2nd Sunday of Lent ( A ) 2020
There is a link between Knock and the Transfiguration. It might sound an odd thing to say but both have to do with light. It is a privilege to be here in Knock where many years ago several people saw a vision of Mary, Joseph, John the evangelist and the Lamb of God. Even though it was raining at the time, and hasn’t stopped, they figures were bathed in light. And the seers waited in the rain for two hours until the vision disappeared.
At the Transfiguration it wasn’t raining but there was a similar bright light. The gospel writer describes how Jesus face ‘shone like the sun and his clothes became as bright as the light’. No wonder the three disciples were mesmerized as were the Knock visionaries: this isn’t something you see every day. It’s Peter, speaking for the others, who says to Jesus “it is wonderful to be here; if you wish I will make three tents here, one for you, one for Moses and one for Elijah.’ I suspect that the Knock visionaries would have stayed a lot longer too had the vision not disappeared. Similarly, you remember how Bernadette of Lourdes went back time and again to the Grotto. It was wonderful to be there.
Jesus doesn’t take up Peter’s offer. He wanted to build three tents.

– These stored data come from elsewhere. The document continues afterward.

(** Two leaves under a root. *)
Lemma two_leaves b rn n1 n2 e1 e2 :
  pages b !! root b = Some rn -> root_ok rn [e1; e2] ->
  pages b !! e_off e1 = Some n1 -> fileOffset n1 = e_off e1 -> leaf_rep (Some (e_sep e2)) 5 n1 (e_kvs e1) ->
  pages b !! e_off e2 = Some n2 -> fileOffset n2 = e_off e2 -> leaf_rep None 0 n2 (e_kvs e2) ->
  (4 <= length (e_kvs e1) <= 8)%nat -> (4 <= length (e_kvs e2) <= 8)%nat ->
  all_ge (e_kvs e1) (e_sep e1) -> all_ge (e_kvs e2) (e_sep e2) -> klt (e_sep e1) (e_sep e2) ->
  e_off e1 <> root b -> e_off e2 <> root b -> e_off e1 <> e_off e2 -> store_ok b 3 ->
  internal_rep b [e1; e2].
Proof.
  intros Hrn Hro P1 F1 R1 P2 F2 R2 L1 L2 G1 G2 Hlt N1 N2 N3 Hst. split.
  - by exists rn.
  - cbn. split; [|split; [|done]].
    + split; [|done..]. by exists n1.
    + split; [|done..]. exists n2. split_and!; [done|done|]. apply (leaf_rep_mono _ 0); [lia|done].
  - cbn. apply NoDup_cons. split; [|apply NoDup_cons; split; [|apply NoDup_singleton]].
    + rewrite !elem_of_cons. intros [?|[?|Hx]]; [congruence|congruence|by apply not_elem_of_nil in Hx].
    + by rewrite list_elem_of_singleton.
  - cbn. lia.
  - done.
Qed.

Lemma all_ge_head l k v l' : sorted l -> l = (k, v) :: l' -> all_ge l k.
Proof.
  intros Hs ->. inversion_clear Hs as [|? ? _ Hall]. constructor; [apply kle_refl|].
  eapply Forall_impl; [exact Hall|]. intros q Hq. by apply klt_kle.
Qed.

(** The pages and offsets after two additions. *)
Lemma add_twice b pg1 pg2 :
  store_ok b 1 ->
  let off := nextFreeOffset (fs b) in
  let b1 := snd (add pg1 b) in
  let b2 := snd (add pg2 b1) in
  store_ok b2 3 /\ i64 (off + pageSize) = off + pageSize /\ nextFreeOffset (fs b1) = off + pageSize /\
  forall j, pages b2 !! j =
    if decide (off + pageSize = j) then Some (setFileOffsetForNode (off + pageSize) pg2)
    else if decide (off = j) then Some (setFileOffsetForNode off pg1) else pages b !! j.
Proof.
  intros Hst off b1 b2. destruct (add_spec pg1 b 1 Hst ltac:(lia)) as (_ & _ & A3 & A4).
  fold off b1 in A3, A4. pose proof Hst as [Hs Hoff]. fold off in Hs, Hoff. unfold pageSize in *.
  assert (Hst1 : store_ok b1 2).
  { split; [|rewrite A3; unfold pageSize; lia]. intros j pg. rewrite A3, A4.
    case_decide; [intros _; lia|]. intros Hj%Hs. lia. }
  destruct (add_spec pg2 b1 2 Hst1 ltac:(lia)) as (_ & _ & B3 & B4).
  fold b2 in B3, B4. rewrite A3 in B3, B4. unfold pageSize in *.
  assert (Hpages : forall j, pages b2 !! j =
    if decide (off + 4096 = j) then Some (setFileOffsetForNode (off + 4096) pg2)
    else if decide (off = j) then Some (setFileOffsetForNode off pg1) else pages b !! j).
  { intros j. rewrite B4. case_decide; [done|]. apply A4. }
  split_and!; [|apply i64_id; lia|done|done]. split; [|rewrite B3; unfold pageSize; lia].
  intros j pg. rewrite Hpages, B3. case_decide; [intros _; lia|].
  case_decide; [intros _; lia|]. intros Hj%Hs. lia.
Qed.

(** A full root leaf gets a parent. *)
Lemma splitLeaf_root b n0 n l :
  pages b !! root b = Some n0 -> store_ok b 1 -> fileOffset n = root b ->
  leaf_rep None 0 n l -> length l = 9%nat ->
  exists b' s1 s2, splitLeaf None (root b) n (set_page (root b) n b) = Ok b' /\
    tree_rep b' [s1; s2] l /\ fst <$> head l = Some s1.
Proof.
  intros Hn0 Hst Hf Hr H9.
  destruct (split_after_insert _ _ _ _ Hr H9) as (n2 & newpg & k & l1 & l2 & El & Es & R1 & R2 & L1 & L2 & Hf2 & G2).
  unfold splitLeaf. rewrite Es. cbn [mbind outcome_bind]. destruct l1 as [|[k1 v1] l1]; [done|].
  destruct (leaf_cell_of (Some k) _ n2 _ 0%nat _ R1 eq_refl) as (o & c & Ho & Hc & Ecp). injection Ecp as Ek1 _.
  pose proof (all_ge_head _ _ _ _ (lr_sorted _ _ _ _ R1) eq_refl) as G1.
  destruct (between_halves _ _ _ _ _ _ _ _ _ R1 R2 ltac:(done) ltac:(by destruct l2) G1 G2) as [Hk _].
  set (b1 := set_page (root b) n2 (set_page (root b) n b)).
  assert (Hst1 : store_ok b1 1).
  { apply (store_set_page _ _ n); [by rewrite set_page_lookup, decide_True|]. by apply (store_set_page _ _ n0). }
  set (off := nextFreeOffset (fs b)).
  assert (Hroot : 0 <= root b < off) by (destruct Hst as [Hs _]; by eapply Hs).
  change (add newpg b1) with (setFileOffsetForNode off newpg, snd (add newpg b1)). cbv iota beta.
  unfold linkNewPage. rewrite (index_Some _ 0 _ Ho : index _ 0 = _). cbn [mbind outcome_bind].
  rewrite (index_Some _ _ _ Hc). cbn [mbind outcome_bind]. set (pp := appendInternalCell _ k _).
  destruct (add_twice b1 newpg pp Hst1) as (T1 & T2 & T3 & T4).
  change (nextFreeOffset (fs b1)) with off in T2, T3, T4.
  unfold setRootPage. set (b2 := snd (add newpg b1)) in *.
  change (add pp b2) with (setFileOffsetForNode (nextFreeOffset (fs b2)) pp, snd (add pp b2)). cbv iota beta.
  rewrite T3. cbn [fileOffset setFileOffsetForNode]. rewrite T2. set (b3 := snd (add pp b2)) in *.
  set (b4 := mkBTree (fs b3) (off + pageSize) (off + pageSize) (bt_meta b3)).
  assert (Hb4 : forall j, pages b4 !! j = pages b3 !! j) by done.
  assert (Hcur : pages b4 !! root b = Some n2).
  { rewrite Hb4, T4. unfold pageSize. rewrite !decide_False by lia. unfold b1. by rewrite set_page_lookup, decide_True. }
  unfold page. rewrite Hcur. cbn [deref mbind outcome_bind].
  eexists _, k1, k. split; [done|]. split; [|by rewrite El].
  right. exists [mkEntry k1 (root b) ((k1, v1) :: l1); mkEntry k off l2].
  split; [|split; [done|unfold contents; cbn; by rewrite El, app_nil_r]].
  assert (Er : root (set_page (root b) (markDirty n2) b4) = off + pageSize) by done.
  apply (two_leaves _ (setFileOffsetForNode (off + pageSize) pp) (markDirty n2) (setFileOffsetForNode off newpg));
    rewrite ?Er; cbn [e_off e_sep e_kvs]; try (done || (unfold pageSize; lia) || lia).
  - rewrite set_page_lookup, Hb4, T4. unfold pageSize. rewrite decide_False by lia. by rewrite decide_True.
  - unfold pp. rewrite Hf2, Hf, Ek1. cbn [fileOffset setFileOffsetForNode].
    destruct (first_root_ok (root b) k1 off k ((k1, v1) :: l1) l2) as [Q1 Q2 Q3 Q4]. by split.
  - by rewrite set_page_lookup, decide_True.
  - cbn. by rewrite Hf2.
  - by apply markDirty_rep.
  - rewrite set_page_lookup, Hb4, T4. unfold pageSize. rewrite !decide_False by lia. by rewrite decide_True.
  - destruct R2 as [Q1 Q2 Q3 Q4 Q5 Q6 Q7]. by split.
  - by apply (store_set_page _ _ n2).
Qed.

A tent is what you construct when you intend to stay somewhere. Peter and the other disciples were happy to be there; they were more than happy, they were out of their minds with happiness. This was heaven on earth. No wonder they wanted to stay there. But Jesus takes them down the mountain. He didn’t want them to stay on the mountain top but to return to the market place, in other words to the real world. Another way of describing this is to say: Jesus took them out of their comfort zone.
There’s an even better example of leaving your comfort zone in the first reading; God tells Abraham to leave his country, family and go to a far-away place he didn’t know. I don’t know if any of you have lived in far-away places but it can be a challenging experience. You don’t know the language and for the first months you speak like a child, it’s humiliating; the food is different, customs are different. All your family and friends are so far away. You can feel terribly lonely at times. But what does God tell Abraham in order to encourage him to say “yes”; He tells Abraham; “I will bless you and make your name famous… All the tribes of the earth shall bless themselves by you.” So Abraham has a choice, remain in his comfort zone and do good work, or go out of his comfort zone and do extraordinary things for God.
In life God sometimes asks us to step outside our comfort zones. Like the 3 disciples on the mountain, like Abraham, it isn’t easy to say “yes” to God. If it was easy then more people would do it. Abraham could have said to God: “I’m not very well. I’ve got a doctor’s certificate to prove it.” Or, “why are you asking me? Why not ask someone else; I’m too old to be doing such a thing. Besides, God, you ask anyone and they’ll tell you I’m doing a good job here, so why take me away from it”. Abraham could have said these things but he didn’t. He put his faith in God and stepped out of his comfort zone and as a result achieved greatness.
There is a temptation in life to remain where we feel most comfortable. Peter, James and John wanted to remain on the mountain: “Jesus, we are happy here. We’ll stay if you don’t mind. Thanks very much. Give our regards to the folks back home”. But Jesus challenges them to come down the mountain and back into the market place, into the real world. As a result they became saints; they became the pillars of the Church.
Jesus calls each and every one of us to greatness, to holiness: it’s not the preserve of St Teresa of Avila, John of the Cross, or Therese of Lisieux. But in order to achieve this we shall have to leave our comfort zones. It won’t be like Abraham, to go to a foreign land. It usually isn’t anything so dramatic. No, God isn’t like that. But He does challenge us to grow. Wasn’t it Saint John Henry Newman who said “to change is to grow and to become perfect is to have changed often”. We were called to Carmel to change; to become what God wants us to be, which is far greater then we can imagine. We were called to do great things for the Church and the world.